• Available data:
*****

(** * transfer-track: a shallow embedding of the synchronisation engine

    The development follows the Go packages of the repository:
    [storage] (the PostgreSQL tables and the queries run against them),
    [etherscan] (the paginated, rate-limited feed client), [service]
    (the sync coordinator and the refresh policy), [scheduler] (the
    daily trigger) and the amount normalisation of [api].

    Conventions.
    - Go [int], [int64] and [time.Duration] are [Z]; every operation
      that can leave the 64-bit range is wrapped with [wrap64].
    - Go strings are byte strings: [string] of 8-bit [ascii].
    - Everything outside the process (the database driver, the HTTP
      feed, the wall clock) is an oracle of the environment [Env],
      indexed by the number of interactions of that kind made so far,
      so that each call may see a different answer.
    - Calls to the logger are left out: they change neither the control
      flow nor any state the program reads back. *)

From Stdlib Require Import ZArith String Ascii List Lia DecimalString.
From Stdlib Require DecimalZ.
From stdpp Require Import base option list gmap strings.

Open Scope Z_scope.

(* ================================================================== *)
(** * Part I: the program *)
(* ================================================================== *)

(** ** Errors *)

(** [errors.New] / [fmt.Errorf] without [%w] give an [errorString];
    [fmt.Errorf("ctx: %w", err)] gives a [wrapError];
    [&strconv.NumError{Func, Num, Err}] is a [numError]. *)
Inductive error : Type :=
| errorString (msg : string)
| wrapError (msg : string) (cause : error)
| numError (func num : string) (cause : error).

Inductive result (A : Type) : Type :=
| Ok (a : A)
| Err (e : error).
Arguments Ok {A} a.
Arguments Err {A} e.

(** ** Machine integers *)

Definition minInt64 : Z := - 2 ^ 63.
Definition maxInt64 : Z := 2 ^ 63 - 1.

(** Two's-complement wrap-around of 64-bit signed arithmetic. *)
Definition wrap64 (z : Z) : Z := (z + 2 ^ 63) mod 2 ^ 64 - 2 ^ 63.

Definition in_int64 (z : Z) : bool := (minInt64 <=? z) && (z <=? maxInt64).

(** ** [strings] and [strconv] *)

Definition lower_byte (c : ascii) : ascii :=
  let n := N_of_ascii c in
  if ((65 <=? n) && (n <=? 90))%N then ascii_of_N (n + 32) else c.

(** [strings.ToLower] on the bytes of the string. Bytes outside
    ['A'..'Z'] are kept (Go additionally maps non-ASCII upper-case runes;
    addresses and hashes are ASCII hexadecimal text). *)
Fixpoint strings_ToLower (s : string) : string :=
  match s with
  | EmptyString => EmptyString
  | String c s' => String (lower_byte c) (strings_ToLower s')
  end.

Definition isDigit (c : ascii) : bool :=
  let n := N_of_ascii c in ((48 <=? n) && (n <=? 57))%N.

Definition digitVal (c : ascii) : Z := Z.of_N (N_of_ascii c) - 48.

(** The digit loop of [strconv.ParseUint] in base 10: every byte must be
    a decimal digit. *)
Fixpoint parseDigits (s : string) (acc : Z) : option Z :=
  match s with
  | EmptyString => Some acc
  | String c s' =>
      if isDigit c then parseDigits s' (acc * 10 + digitVal c) else None
  end.

(** [strconv.ParseInt(s, 10, 64)]: an optional sign, at least one digit,
    nothing else, and the value must fit in [int64]; [None] stands for
    the returned error ([ErrSyntax] or [ErrRange]). *)
Definition strconv_ParseInt (s : string) : option Z :=
  match s with
  | EmptyString => None
  | String c s' =>
      let '(neg, body) :=
        if Ascii.eqb c "+" then (false, s')
        else if Ascii.eqb c "-" then (true, s')
        else (false, s) in
      match body with
      | EmptyString => None
      | _ =>
          match parseDigits body 0 with
          | None => None
          | Some un =>
              let n := if (neg : bool) then - un else un in
              if in_int64 n then Some n else None
          end
      end
  end.

(** [strconv.Atoi] is [ParseInt(s, 10, 0)] on a 64-bit platform. *)
Definition strconv_Atoi (s : string) : option Z := strconv_ParseInt s.

Definition ErrSyntax : error := errorString "invalid syntax".
Definition ErrRange : error := errorString "value out of range".
Definition maxUint64 : Z := 2 ^ 64 - 1.

(** The loop of [strconv.ParseUint(s, 10, 64)] over the bytes of [s],
    from the value [n] read so far: a byte that is no digit ends it
    with [ErrSyntax], a value that leaves [uint64] with [ErrRange],
    whichever comes first. *)
Fixpoint ParseUint_loop (s : string) (n : Z) : result Z :=
  match s with
  | EmptyString => Ok n
  | String c s' =>
      if negb (isDigit c) then Err ErrSyntax
      else if maxUint64 / 10 + 1 <=? n then Err ErrRange
      else
        let n1 := n * 10 + digitVal c in
        if maxUint64 <? n1 then Err ErrRange else ParseUint_loop s' n1
  end.

(** The [Err] field of the error of [strconv.ParseInt(s, 10, 64)], for
    an [s] it rejects: [ErrSyntax] for an empty text, a lone sign or a
    byte that is no digit, [ErrRange] when the digits leave [uint64]
    before such a byte is met, or leave [int64] at the end. *)
Definition ParseInt_Err (s : string) : error :=
  match s with
  | EmptyString => ErrSyntax
  | String c s' =>
      let body :=
        if Ascii.eqb c "+" then s'
        else if Ascii.eqb c "-" then s'
        else s in
      match body with
      | EmptyString => ErrSyntax
      | _ =>
          match ParseUint_loop body 0 with
          | Err kind => kind
          | Ok _ => ErrRange
          end
      end
  end.

(** The error [strconv.ParseInt] ([fn] is ["ParseInt"]) or
    [strconv.Atoi] ([fn] is ["Atoi"]) returns for a text [s] it
    rejects: [Func] is the function called and [Num] the whole text. *)
Definition strconv_NumError (fn s : string) : error :=
  numError fn s (ParseInt_Err s).

(** [strconv.Itoa] / [strconv.FormatInt(_, 10)]. *)
Definition strconv_Itoa (n : Z) : string := NilZero.string_of_int (Z.to_int n).

(** ** [time] *)

(** A [time.Time]: the instant in nanoseconds since the Unix epoch and
    the offset east of UTC (seconds) its [Location] has at that instant.
    [time.Duration] is a number of nanoseconds in [int64]. *)
Record Time : Type := mkTime { unixNano : Z; zoneOffset : Z }.

Definition Nanosecond : Z := 1.
Definition Millisecond : Z := 1000000.
Definition Second : Z := 1000000000.
Definition Minute : Z := 60 * Second.
Definition Hour : Z := 60 * Minute.

Definition time_After (t u : Time) : bool := unixNano u <? unixNano t.
Definition time_Before (t u : Time) : bool := unixNano t <? unixNano u.
Definition time_Equal (t u : Time) : bool := unixNano t =? unixNano u.

(** [t.Sub(u)]: the difference, saturated to the [Duration] range. *)
Definition time_Sub (t u : Time) : Z :=
  let d := unixNano t - unixNano u in
  if d <? minInt64 then minInt64
  else if maxInt64 <? d then maxInt64
  else d.

(** [t.Hour()] and [t.Minute()] read the wall clock of [t]'s location. *)
Definition wallSeconds (t : Time) : Z := unixNano t / Second + zoneOffset t.
Definition time_Hour (t : Time) : Z := (wallSeconds t mod 86400) / 3600.
Definition time_Minute (t : Time) : Z := (wallSeconds t mod 3600) / 60.

(** 0000-01-01T00:00:00Z in Unix seconds. *)
Definition yearZeroUnix : Z := -62167219200.

(** [time.Date(0, 1, 1, hour, min, 0, 0, time.UTC)]: out-of-range hours
    and minutes are carried over, which is the linear sum. *)
Definition time_Date_0_1_1 (hour min : Z) : Time :=
  mkTime ((yearZeroUnix + hour * 3600 + min * 60) * Second) 0.

(** Layout constants of package [time]. *)
Definition RFC3339 : string := "2006-01-02T15:04:05Z07:00".
Definition layoutClock : string := "15:04:05".

(** ** [storage]: rows *)

(** A row of table [transfers], as far as [INSERT] writes it ([id] and
    [created_at] are filled by the database and never read here). *)
Record Transfer : Type := mkTransfer {
  Hash : string;
  BlockNumber : Z;
  Timestamp : Time;
  FromAddress : string;
  ToAddress : string;
  TokenAddress : string;
  Amount : string
}.

Record SourceAddress : Type := mkSourceAddress {
  ID : Z;
  Address : string;
  Label : string;
  CreatedAt : Time;
  UpdatedAt : Time
}.

(** ** [etherscan]: wire types *)

Record ETHTransaction : Type := mkETHTransaction {
  eth_BlockNumber : string;
  eth_TimeStamp : string;
  eth_Hash : string;
  eth_From : string;
  eth_To : string;
  eth_Value : string;
  eth_GasPrice : string;
  eth_Gas : string;
  eth_IsError : string;
  eth_TxReceiptStatus : string
}.

Record ERC20Transaction : Type := mkERC20Transaction {
  erc_BlockNumber : string;
  erc_TimeStamp : string;
  erc_Hash : string;
  erc_From : string;
  erc_To : string;
  erc_Value : string;
  erc_TokenName : string;
  erc_TokenSymbol : string;
  erc_TokenDecimal : string;
  erc_ContractAddress : string;
  erc_TransactionIndex : string;
  erc_Gas : string;
  erc_GasPrice : string;
  erc_GasUsed : string;
  erc_CumulativeGasUsed : string;
  erc_Confirmations : string
}.

(** [url.Values] as the ordered list of its (key, value) pairs. *)
Definition url_Values : Type := list (string * string).

Definition url_Add (v : url_Values) (key value : string) : url_Values :=
  v ++ [(key, value)].

Definition url_Set (v : url_Values) (key value : string) : url_Values :=
  List.filter (fun kv => negb (String.eqb (fst kv) key)) v ++ [(key, value)].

*****

• Directions for this task: Could you state how many lines of the entries contain the word "negb"? Only the number is wanted.

• Solution to this task: 2